The Seljuk Camp near Manzikert,
Morning, 26th August 1054
Derar awoke before his fifth dawn outside the walls of Manzikert and quickly pulled on his unwashed shirt and dusty boots. He had voiced a preference to stay with the besieging troops at Manzikert, but the Sultan had ordered him to accompany his own centre-column. Thus Farisa and he rose and saddled their horses, leaving Zaibullah to guard their camp and attempt, should the fortress fall, to rescue Zobeir al-Adin. The church bells still tolled in the fortress as Derar and Farisa prepared themselves for the ride.
They overheard the Sultan ride by with Dumrul and Isma’il. “What is that unceasing, frightful clamour?” the Sultan asked.
The Seljuk spymaster looked dismissively towards the fortress. “The unbelievers at their prayers. It shows how terrified they are.”
Tughrul glanced contemptuously at Dumrul. “So terrified that they’ve driven us off, several times!” He turned to Isma’il. “Get this place into order while I’m away. Clear away the bodies lest we all die of the foul vapours and pestilence that comes with them. Prepare for mining and an all-out assault, soon, within days, of my return. Be quick. I’ll not be gone long.”

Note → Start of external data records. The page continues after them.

(* ===== verification/Reserve.v ===== *)
(** Trading against the reserves of one pool
    ([blockchain/pdex/v2utils/reserve.go], [TradingPair]): quoting by direction, applying
    reserve changes, and the partial swap that stops at a limit order's rate. *)
From S2P Require Import Prelude RawDB Swap Order.

Local Open Scope Z_scope.

(** A [TradingPair] wraps a [Pdexv3PoolPair]. *)
Definition BuyAmount (tp : Pdexv3PoolPair) (sellAmount tradeDirection : Z) : outcome Z :=
  if tradeDirection =? TradeDirectionSell0
  then calculateBuyAmount sellAmount (pp_token0RealAmount tp) (pp_token1RealAmount tp)
         (pp_token0VirtualAmount tp) (pp_token1VirtualAmount tp)
  else calculateBuyAmount sellAmount (pp_token1RealAmount tp) (pp_token0RealAmount tp)
         (pp_token1VirtualAmount tp) (pp_token0VirtualAmount tp).

Definition AmountToSell (tp : Pdexv3PoolPair) (buyAmount tradeDirection : Z) : outcome Z :=
  if tradeDirection =? TradeDirectionSell0
  then calculateAmountToSell buyAmount (pp_token0RealAmount tp) (pp_token1RealAmount tp)
         (pp_token0VirtualAmount tp) (pp_token1VirtualAmount tp)
  else calculateAmountToSell buyAmount (pp_token1RealAmount tp) (pp_token0RealAmount tp)
         (pp_token1VirtualAmount tp) (pp_token0VirtualAmount tp).

Definition HasInsufficientLiquidity (poolPair : Pdexv3PoolPair) : bool :=
  (pp_token0RealAmount poolPair <=? 0) || (pp_token1RealAmount poolPair <=? 0).

(** *** [ApplyReserveChanges]: token0 is updated before token1 is checked. *)
Definition ApplyReserveChanges (change0 change1 : Z) : M Pdexv3PoolPair unit :=
  if invalidSigns change0 change1 then fail "Invalid signs for reserve changes"
  else
    tp ← getS;
    let temp := pp_token0RealAmount tp + change0 in
    if temp <? 0 then fail "Not enough token0 liquidity for trade"
    else if negb (isU64 temp) then fail "Cannot set real token0 reserve out of uint64 range"
    else
      modifyS (SetToken0RealAmount (bigUint64 temp)) ;;
      tp ← getS;
      modifyS (SetToken0VirtualAmount (pp_token0VirtualAmount tp + change0)) ;;
      tp ← getS;
      let temp := pp_token1RealAmount tp + change1 in
      if temp <? 0 then fail "Not enough token1 liquidity for trade"
      else if negb (isU64 temp) then fail "Cannot set real token1 reserve out of uint64 range"
      else
        modifyS (SetToken1RealAmount (bigUint64 temp)) ;;
        tp ← getS;
        modifyS (SetToken1VirtualAmount (pp_token1VirtualAmount tp + change1)).

(** *** [SwapToReachOrderRate] *)

(** How much could be sold before the price of the pool reaches the order's rate
    ([nil] when there is no order).  A direction other than 0 or 1 leaves the reserves
    [xV], [yV] nil, and multiplying them panics. *)
Definition targetDeltaX (tp : Pdexv3PoolPair) (tradeDirection : Z) (ord : option Pdexv3Order)
    : outcome (option Z) :=
  match ord with
  | None => Ok None
  | Some ord =>
      if tradeDirection =? ord_tradeDirection ord
      then Err "Cannot match trade with order of same direction"
      else
        let '(xOrd, yOrd) :=
          if tradeDirection =? TradeDirectionSell0
          then (ord_token0Rate ord, ord_token1Rate ord)
          else (ord_token1Rate ord, ord_token0Rate ord) in
        v ← (if tradeDirection =? TradeDirectionSell0
             then Ok (pp_token0VirtualAmount tp, pp_token1VirtualAmount tp)
             else if tradeDirection =? TradeDirectionSell1
             then Ok (pp_token1VirtualAmount tp, pp_token0VirtualAmount tp)
             else Panic);
        let '(xV, yV) := v in
        let L := xV * yV in
        t ← bigDiv (L * xOrd) yOrd;
        t ← bigSqrt t;
        Ok (Some (t - xV))
  end.

(** The amounts to swap: [None] is the early exit that leaves the pool alone. *)
Definition swapAmounts (tp : Pdexv3PoolPair) (maxSellAmountAfterFee tradeDirection : Z)
    (target : option Z) : outcome (option (Z * Z * Z)) :=
  match target with
  | Some t =>
      if maxSellAmountAfterFee <=? t then
        buyAmount ← BuyAmount tp maxSellAmountAfterFee tradeDirection;
        Ok (Some (maxSellAmountAfterFee, 0, buyAmount))
      else if t <=? 0 then Ok None
      else
        let finalSellAmount := bigUint64 t in
        let sellAmountRemain := bigUint64 (maxSellAmountAfterFee - t) in
        buyAmount ← BuyAmount tp finalSellAmount tradeDirection;
        if buyAmount =? 0 then Ok None
        else Ok (Some (finalSellAmount, sellAmountRemain, buyAmount))
  | None =>
      buyAmount ← BuyAmount tp maxSellAmountAfterFee tradeDirection;
      Ok (Some (maxSellAmountAfterFee, 0, buyAmount))
  end.

Definition SwapToReachOrderRate (maxSellAmountAfterFee tradeDirection : Z)
    (ord : option Pdexv3Order) : M Pdexv3PoolPair (Z * Z * Z * Z) :=
  tp ← getS;
  if HasInsufficientLiquidity tp then fail "No liquidity in pool for swap"
  else
    target ← lift (targetDeltaX tp tradeDirection ord);
    plan ← lift (swapAmounts tp maxSellAmountAfterFee tradeDirection target);
    match plan with
    | None => mret (0, maxSellAmountAfterFee, 0, 0)
    | Some (finalSellAmount, sellAmountRemain, buyAmount) =>
        let '(token0Change, token1Change) :=
          matchChanges tradeDirection finalSellAmount buyAmount in
        ApplyReserveChanges token0Change token1Change ;;
        mret (buyAmount, sellAmountRemain, token0Change, token1Change)
    end.

(** *** [MatchPoolAmount]: an order matched at the pool's price instead of its own. *)
Definition MatchPoolAmount (maxSellAmountAfterFee tradeDirection : Z) (pr : Pdexv3PoolPair)
    : M Pdexv3Order (Z * Z * Z * Z) :=
  order ← getS;
  buyAmount ← lift (BuyAmount pr maxSellAmountAfterFee tradeDirection);
  let maxBuyingAmount :=
    if tradeDirection =? TradeDirectionSell0 then ord_token1Balance order
    else ord_token0Balance order in
  amounts ←
    (if maxBuyingAmount <? buyAmount then
       finalSellAmount ← lift (AmountToSell pr maxBuyingAmount tradeDirection);
       if finalSellAmount <? maxSellAmountAfterFee
       then mret (maxBuyingAmount, finalSellAmount, sub64 maxSellAmountAfterFee finalSellAmount)
       else fail "Final sell amount exceeds maximum"
     else mret (buyAmount, maxSellAmountAfterFee, 0));
  let '(buyAmount, finalSellAmount, sellAmountRemain) := amounts in
  let '(token0Change, token1Change) := matchChanges tradeDirection finalSellAmount buyAmount in
  ApplyBalanceChanges token0Change token1Change ;;
  mret (buyAmount, sellAmountRemain, token0Change, token1Change).

(** ** The pool from the trade's side *)
Definition vSell (d : Z) (p : Pdexv3PoolPair) : Z :=
  if d =? 0 then pp_token0VirtualAmount p else pp_token1VirtualAmount p.
Definition vBuy (d : Z) (p : Pdexv3PoolPair) : Z :=
  if d =? 0 then pp_token1VirtualAmount p else pp_token0VirtualAmount p.
Definition rSell (d : Z) (p : Pdexv3PoolPair) : Z :=
  if d =? 0 then pp_token0RealAmount p else pp_token1RealAmount p.
Definition rBuy (d : Z) (p : Pdexv3PoolPair) : Z :=
  if d =? 0 then pp_token1RealAmount p else pp_token0RealAmount p.

Ltac by_dir d :=
  match goal with H : dir_ok d |- _ => destruct H as [-> | ->] end;
  unfold TradeDirectionSell0, TradeDirectionSell1 in *;
  cbn [sellRate buyRate buyBalance sellBalance vSell vBuy rSell rBuy Z.eqb Pos.eqb] in *.

Lemma pool_k_dir d p : pool_k p = vSell d p * vBuy d p.
Proof. unfold pool_k, vSell, vBuy. destruct (d =? 0); lia. Qed.

Lemma BuyAmount_eq tp a d : BuyAmount tp a d =
  calculateBuyAmount a (rSell d tp) (rBuy d tp) (vSell d tp) (vBuy d tp).
Proof. unfold BuyAmount, rSell, rBuy, vSell, vBuy, TradeDirectionSell0. by destruct (d =? 0). Qed.

Lemma wf_pair_dir d p : wf_pair p →
  in_u64 (rSell d p) ∧ in_u64 (rBuy d p) ∧ rSell d p ≤ vSell d p ∧ rBuy d p ≤ vBuy d p.
Proof. intros []. unfold rSell, rBuy, vSell, vBuy. by destruct (d =? 0). Qed.

Lemma HasInsufficientLiquidity_false p :
  HasInsufficientLiquidity p = false ↔ 0 < pp_token0RealAmount p ∧ 0 < pp_token1RealAmount p.
Proof. unfold HasInsufficientLiquidity. lia. Qed.

Lemma ApplyReserveChanges_ok c0 c1 p u p' :
  ApplyReserveChanges c0 c1 p = (Ok u, p') →
  ((c0 = 0 ∧ c1 = 0) ∨ c0 * c1 < 0) ∧
  in_u64 (pp_token0RealAmount p + c0) ∧ in_u64 (pp_token1RealAmount p + c1) ∧
  p' = mkPoolPair (pp_shareAmount p) (pp_lmLockedShareAmount p) (pp_token0ID p) (pp_token1ID p)
         (pp_token0RealAmount p + c0) (pp_token1RealAmount p + c1)
         (pp_token0VirtualAmount p + c0) (pp_token1VirtualAmount p + c1) (pp_amplifier p).
Proof.
  unfold ApplyReserveChanges. intros H. inv_ok.
  apply invalidSigns_false in Heqb.
  repeat match goal with
  | E : negb (isU64 _) = false |- _ => apply negb_false_iff, in_u64_iff in E
  end.
  cbn in *. rewrite !bigUint64_small by done. by split_and!.
Qed.

(** Real and virtual reserves move together and the pool stays well formed. *)
Lemma reserve_changes d p fs b c0 c1 u p' : dir_ok d → wf_pair p →
  matchChanges d fs b = (c0, c1) → ApplyReserveChanges c0 c1 p = (Ok u, p') →
  same_pair p p' ∧ wf_pair p' ∧
  rSell d p' = rSell d p + fs ∧ rBuy d p' = rBuy d p - b ∧
  vSell d p' = vSell d p + fs ∧ vBuy d p' = vBuy d p - b.
Proof.
  intros Hd Hwf Hc H. destruct Hwf. by_dir d; cbn in Hc; simplify_eq;
    apply ApplyReserveChanges_ok in H as (_ & H0 & H1 & ->);
    (split; [by repeat split|split; [split; cbn; (done || lia)|]]); cbn; lia.
Qed.

(** ** The partial swap *)
Record swapped (d sell : Z) (p : Pdexv3PoolPair) (buy remain c0 c1 : Z) (p' : Pdexv3PoolPair)
    : Prop := {
  sw_used : 0 ≤ sell - remain ≤ sell;
  sw_remain : 0 ≤ remain;
  sw_buy : 0 ≤ buy ≤ rBuy d p;
  sw_changes : (c0, c1) = matchChanges d (sell - remain) buy;
  sw_same : same_pair p p';
  sw_wf : wf_pair p';
  sw_rSell : rSell d p' = rSell d p + (sell - remain);
  sw_rBuy : rBuy d p' = rBuy d p - buy;
  sw_vSell : vSell d p' = vSell d p + (sell - remain);
  sw_vBuy : vBuy d p' = vBuy d p - buy;
  sw_k : pool_k p ≤ pool_k p';
  sw_out : sell - remain ≠ 0 →
           buy = (sell - remain) * vBuy d p / (sell - remain + vSell d p) ∧ 0 < buy;
  sw_idle : sell - remain = 0 → buy = 0 }.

Derar al-Adin chose his black mare, Zanab, while Farisa rode her mare and led chestnut Qurmul as their spare. With their cloaks, water skins and rations firmly strapped on and their weapons about them, they mounted and rode with Emren Dirse, a bowshot behind the Sultan’s standards.
Derar and Emren Dirse had been brought closer together by the
fate of their relatives. Trotting northwest out of the valley, they paused on the high ground and looked back towards Manzikert to see the blackened hills around, the plain turning to brown dust by the hooves and the fortress defiant amongst a sea of black tents.

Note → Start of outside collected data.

(** Inserting an order with a fresh identifier by binary search keeps the book
    sorted (ascending rate, sell0 before sell1, identifiers in matching order), with
    exactly the new order added. *)
Theorem InsertOrder_sorted ord ob
    (Hob : sorted_book ob) (Hord : bk_order ord)
    (Hfresh : ord_id ord ∉ (ord_id <$> orders ob)) :
  sorted_book (InsertOrder ord ob) ∧ orders (InsertOrder ord ob) ≡ₚ ord :: orders ob.
Proof. by apply InsertOrder_keeps. Qed.

Definition sample_book : Orderbook := mkOrderbook
  [mkOrder "a" "" 100 50 100 0 TradeDirectionSell0 ("", "");
   mkOrder "c" "" 100 90 0 90 TradeDirectionSell1 ("", "");
   mkOrder "b" "" 100 90 0 90 TradeDirectionSell1 ("", "")].

Lemma sample_book_sorted : sorted_book sample_book.
Proof.
  split.
  - repeat constructor; cbn; unfold in_u64, word64; try lia; by (left + right).
  - repeat constructor.
  - apply (bool_decide_unpack _). vm_compute. exact I.
Qed.

Lemma InsertOrder_sorted_witness :
  sorted_book (InsertOrder (mkOrder "d" "" 100 60 0 60 TradeDirectionSell1 ("", "")) sample_book).
Proof.
  apply (InsertOrder_sorted (mkOrder "d" "" 100 60 0 60 TradeDirectionSell1 ("", "")) sample_book).
  - exact sample_book_sorted.
  - split; [split; unfold in_u64, word64; cbn; lia|by right].
  - apply (bool_decide_unpack _). vm_compute. exact I.
Defined.

(** ** [NextOrder] *)
Lemma CanMatch_returns o d : dir_ok d → wf_order o → returns (CanMatch o d).
Proof.
  intros Hd Hwf. unfold CanMatch. destruct (_ =? d) eqn:E; [done|].
  apply outcome_bind_returns; [|done]. rewrite SellAmountToOrder_eq by (done || lia).
  cbv zeta. by repeat case_match.
Qed.

Definition skipped (l : list Pdexv3Order) (d : Z) (k : nat) : Prop :=
  ∃ o, l !! k = Some o ∧ CanMatch o d ≠ Ok true.

Lemma firstMatch_spec l d idxs r : firstMatch l d idxs = Ok r →
  match r with
  | None => Forall (skipped l d) idxs
  | Some (i, id) => ∃ pre post o, idxs = pre ++ i :: post ∧ l !! i = Some o ∧
      ord_id o = id ∧ CanMatch o d = Ok true ∧ Forall (skipped l d) pre
  end.
Proof.
  induction idxs as [|k idxs IH]; cbn; intros H; [by inv_ok|].
  destruct (l !! k) as [o|] eqn:Hk; [|done].
  destruct (CanMatch o d) as [[]| | |] eqn:Hc; try done.
  - injection H as <-. exists [], idxs, o. by split_and!.
  - specialize (IH H). assert (skipped l d k) by (exists o; by rewrite Hc).
    destruct r as [[i id]|]; [|by constructor].
    destruct IH as (pre & post & o' & -> & ? & ? & ? & ?). exists (k :: pre), post, o'.
    split_and!; try done. by constructor.
  - specialize (IH H). assert (skipped l d k) by (exists o; by rewrite Hc).
    destruct r as [[i id]|]; [|by constructor].
    destruct IH as (pre & post & o' & -> & ? & ? & ? & ?). exists (k :: pre), post, o'.
    split_and!; try done. by constructor.
Qed.

Lemma firstMatch_total l d idxs : dir_ok d → Forall wf_order l →
  Forall (λ k, k < length l)%nat idxs → is_Ok (firstMatch l d idxs).
Proof.
  intros Hd Hwf. induction 1 as [|k idxs Hk _ IH]; cbn; [by eexists|].
  destruct (lookup_lt_is_Some_2 l k Hk) as [o Ho]. rewrite Ho.
  assert (Hr := CanMatch_returns o d Hd). specialize (Hr (Forall_lookup_1 _ _ _ _ Hwf Ho)).
  destruct (CanMatch o d) as [[]| | |]; try done. by eexists.
Qed.

Lemma Forall_seq_lt n : Forall (λ k, k < n)%nat (seq 0 n).
Proof. apply Forall_seq. lia. Qed.

Lemma Orderbook_NextOrder_total ob d : Forall wf_order (orders ob) → dir_ok d →
  is_Ok (Orderbook_NextOrder ob d).
Proof.
  intros Hwf Hd. unfold Orderbook_NextOrder.
  assert (Hseq := Forall_seq_lt (length (orders ob))).
  destruct Hd as [-> | ->]; cbn; apply firstMatch_total; try done; [by left| |by right].
  by apply Forall_reverse.
Qed.

(** An index skipped or not before [i] in the scan order lies on the scanned side. *)
Lemma seq_split_lt n pre i post k : seq 0 n = pre ++ i :: post → k ∈ pre → (k < i)%nat.
Proof.
  intros E Hk. apply list_elem_of_lookup in Hk as [j Hj].
  assert (Hj' : seq 0 n !! j = Some k) by (rewrite E; by apply lookup_app_l_Some).
  assert (Hi : seq 0 n !! length pre = Some i) by (rewrite E; by apply list_lookup_middle).
  apply lookup_seq in Hj', Hi. apply lookup_lt_Some in Hj. lia.
Qed.

Lemma seq_split_pre n pre i post k : seq 0 n = pre ++ i :: post → (k < n)%nat →
  k ∈ pre ∨ k = i ∨ (i < k)%nat.
Proof.
  intros E Hk. assert (Hin : k ∈ seq 0 n) by (apply elem_of_seq; lia).
  rewrite E, elem_of_app, elem_of_cons in Hin. destruct Hin as [|[|Hp]]; auto.
  right; right. apply list_elem_of_lookup in Hp as [j Hj].
  assert (Hi : seq 0 n !! length pre = Some i) by (rewrite E; by apply list_lookup_middle).
  assert (Hj' : seq 0 n !! (length pre + S j)%nat = Some k).
  { rewrite E, lookup_app_r by lia. by replace (length pre + S j - length pre)%nat with (S j) by lia. }
  apply lookup_seq in Hj', Hi. lia.
Qed.

(** Of two matchable orders the one the scan meets first has the better rate for the
    trade, and on equal rates the smaller identifier. *)
Definition better (d : Z) (o o' : Pdexv3Order) : Prop :=
  buyRate d o' * sellRate d o ≤ buyRate d o * sellRate d o' ∧
  (buyRate d o' * sellRate d o = buyRate d o * sellRate d o' →
   String.compare (ord_id o) (ord_id o') = Lt).

Lemma before_better d a b : dir_ok d → bk_order a → bk_order b → before a b →
  CanMatch a d = Ok true → CanMatch b d = Ok true →
  if d =? 0 then better d b a else better d a b.
Proof.
  intros Hd Ha Hb Hab Ca Cb.
  destruct (CanMatch_true a d Hd (proj1 Ha) Ca) as [Na _].
  destruct (CanMatch_true b d Hd (proj1 Hb) Cb) as [Nb _].
  apply before_spec in Hab; [|done..]. destruct Ha as [_ Da], Hb as [_ Db].
  unfold better. destruct Hd as [-> | ->], Da as [Da|Da], Db as [Db|Db];
    unfold TradeDirectionSell0, TradeDirectionSell1, sellRate, buyRate in *; try lia;
    cbn; rewrite Da, Db in *; (split; [lia|]; intros);
    destruct Hab as [|(_ & [|(_ & [[? ?]|[? ?]])])]; try done; lia.
Qed.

“Look,” exclaimed Emren, pointing to the eastern steppe leading to Archēsh, “the siege train and infantry are starting to arrive. That’ll finish the unbelievers.” He turned in his saddle and flashed a smile at Derar. “I hope they don’t break in before we return. For the Romans of Manzikert will be weaker by then, and I want my father’s horse and the head of the man who stole her—after he tells me how he came by her and where the old man is.”

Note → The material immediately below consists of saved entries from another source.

(** The second half: match the order at [h] with what is left.  [record] says how the
    change is entered in the accepted metadata: [MaybeAcceptTrade] overwrites the entry
    of the order, [TrackFee] adds to it. *)
Definition orderStep (record : option (Z * Z) → Z * Z → Z * Z) (tradeDirection : Z)
    (h : nat) (ordID : string) (order : Pdexv3Order) (s : PoolTrade) : outcome PoolTrade :=
  r ← runM (Match (pt_sellAmountRemain s) tradeDirection) order;
  let '(buyAmount, temp, token0Change, token1Change, order') := r in
  if add64 (pt_totalBuyAmount s) buyAmount <? pt_totalBuyAmount s
  then Err "Sum exceeds uint64 range after matching order"
  else Ok (mkPoolTrade (pt_pair s) (putOrder (pt_book s) h order') temp
             (add64 (pt_totalBuyAmount s) buyAmount) (pt_token0Change s) (pt_token1Change s)
             (<[ordID := record (pt_orderChanges s !! ordID) (token0Change, token1Change)]>
                (pt_orderChanges s))).

Fixpoint poolLoop (fuel : nat) (record : option (Z * Z) → Z * Z → Z * Z)
    (tradeDirection : Z) (s : PoolTrade) : outcome PoolTrade :=
  match fuel with
  | O => OutOfFuel
  | S fuel =>
      match NextOrder (pt_book s) tradeDirection with
      | Err _ => Ok s
      | Panic => Panic
      | OutOfFuel => OutOfFuel
      | Ok next =>
          order ← derefOrder (pt_book s) next;
          s ← poolStep tradeDirection order s;
          if pt_sellAmountRemain s =? 0 then Ok s
          else
            match next, order with
            | Some (h, ordID), Some order =>
                s ← orderStep record tradeDirection h ordID order s;
                if pt_sellAmountRemain s =? 0 then Ok s
                else poolLoop fuel record tradeDirection s
            | _, _ => poolLoop fuel record tradeDirection s
            end
      end
  end.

They cantered forward to the lead of Emren’s two hundred tents. Derar could see the Sultan and his party ahead: seven horsetail standards amongst them, a camel with the Sultan’s tall personal banner as a rallying point and kettledrummers mounted on mules to relay battle orders. Far beyond the Sultan was the screen, well-spaced out on a broad front, killing, raping and plundering as they went. Derar could see the smoke from the fired peasants’ huts and the cultivated fields trampled beneath the hooves. Their horses shying at the grotesque forms, they rode over the outraged bodies of people who had thought themselves out of the way of the warring armies,
Late in the afternoon, they descended from the higher ground with its craggy places, to the streamside settlement of Dvaradzo-Daph. From the smoke and screaming as they rode into the outlying areas, Derar knew how ghastly it would be. “Stay close,” he warned Farisa.
They camped that night, amid the spitted old people and children cut down amongst their burnt houses, sheds and enclosures. With the air thick from the smoke, the nomads gathered around fires, roasting sheep and goats and drinking the wine they found for the taking. For firewood, they laid beams across the doorways of the little houses and hitching teams of oxen or horses to the heavy timber, simply pulled the dwellings apart to loud cries of applause. The gold and silver found was started back to Tabriz on baggage camels and captured horses. Hacks, saddles and what little arms and armour were found, were claimed by those who happened on them. Then the brutalised survivors were herded together. Through that long night of tears and anguish, the women were raped in front of their men, who except for a few kept as slaves, were then killed with swords.